Task description: Take the lines below between the one holding "(** Log the" and the one holding "c ← lift (match", inclusive, and copy them exactly. Add nothing.

The records:
--- --- ---
(** The file or the kernel device that takes the output. *)
Definition open_output : run unit :=
  if file_output cfg then
    log_message (MSavingTo outfile) ;;
    h ← call (Open outfile ["O_RDWR"; "O_CREAT"; "O_APPEND"]%string 420);
    set_var (on_files (fun f => mk_files (pidFileHandle f) (logFileHandle f) (ret h) (rndFileHandle f))) ;;
    when (ret h <? 0) (fail_with (MNoOutFile (errno h)) (-11))
  else
    log_message MToKernelPool ;;
    h ← call (Open rndfile ["O_RDWR"]%string 0);
    set_var (on_files (fun f => mk_files (pidFileHandle f) (logFileHandle f) (outFileHandle f) (ret h))) ;;
    when (ret h <? 0) (fail_with (MNoRndFile rndfile (errno h)) (-18)).

(** Fork, log file, session, working directory. *)
Definition daemonize : run unit :=
  pid ← call Fork;
  when (ret pid <? 0) (exit_cleanup (-2)) ;;
  when (0 <? ret pid) (exit_cleanup 0) ;;
  call (Umask 0) ;;
  h ← call (Open logfile ["O_RDWR"; "O_CREAT"; "O_APPEND"]%string 420);
  set_var (on_files (fun f => mk_files (pidFileHandle f) (ret h) (outFileHandle f) (rndFileHandle f))) ;;
  when (ret h <? 0) (call (Printf (MNoLogFile (errno h))) ;; exit_cleanup (-1)) ;;
  log_message MStarting ;;
  sid ← call Setsid;
  when (ret sid <? 0) (fail_with MNoSID (-3)) ;;
  c ← call (Chdir rundir);
  when (ret c <? 0) (fail_with MNoChdir (-4)).

(** The pid file: created, locked, and the pid written to it ([str] has 10 bytes). *)
Definition write_pidfile : run unit :=
  h ← call (Open pidfile ["O_RDWR"; "O_CREAT"]%string 384);
  set_var (on_files (fun f => mk_files (ret h) (logFileHandle f) (outFileHandle f) (rndFileHandle f))) ;;
  when (ret h <? 0) (fail_with MNoPidFile (-5)) ;;
  l ← call (Lockf (ret h));
  when (ret l <? 0) (fail_with MPidNotLocked (-6)) ;;
  pid ← call Getpid;
  when (10 <? Z.of_nat (length (pid_text (ret pid))) + 1) (lift (Fault OutOfBounds)) ;;
  o ← call (Write (ret h) (pid_text (ret pid)));
  when (ret o <? 0) (fail_with (MPidWriteError (errno o)) (-13)).

(** main, up to the installation of the signal handlers. *)
Definition main_start : run unit :=
  when (Z.of_nat (length argv) + 1 <? 2) (call (Printf MUsage) ;; exit_cleanup (-7)) ;;
  daemonize ;;
  write_pidfile ;;
  call (Close 0) ;; call (Close 1) ;; call (Close 2) ;;
  call (Signal SIGALRM) ;; call (Signal SIGHUP) ;; call (Signal SIGINT) ;; call (Signal SIGTERM) ;;
  mret tt.

(** main, from there up to The Big Loop. *)
Definition main_open : run unit :=
  open_devices argv ;;
  open_output ;;
  call (Alarm ent_est_interval) ;;
  log_message (MNextEstimation ent_est_interval) ;;
  log_message MStarted.

Definition main_init : run unit := main_start ;; main_open.

(** ** The Big Loop: statistics *)

(** Log the per-device statistics of device [i] and reset its counters. *)
Definition device_stats (i : nat) : run unit :=
  d ← get_var d_devs;
  c ← lift (match deviceCounters d !! i with Some c => Ok c | None => Fault OutOfBounds end);
  let total := u64 (c.2 + c.1) in
  log_message (MDeviceStats (nth i argv ""%string) (wraps 64 (u64 (c.1 + c.2)))
                            (float_average c.2 total)) ;;
  set_var (on_devs (fun d => mk_devs (entFileHandles d) (<[i := (0, 0)]> (deviceCounters d)))).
--- --- ---
Answer section:
(** Log the per-device statistics of device [i] and reset its counters. *)
Definition device_stats (i : nat) : run unit :=
  d ← get_var d_devs;
  c ← lift (match deviceCounters d !! i with Some c => Ok c | None => Fault OutOfBounds end);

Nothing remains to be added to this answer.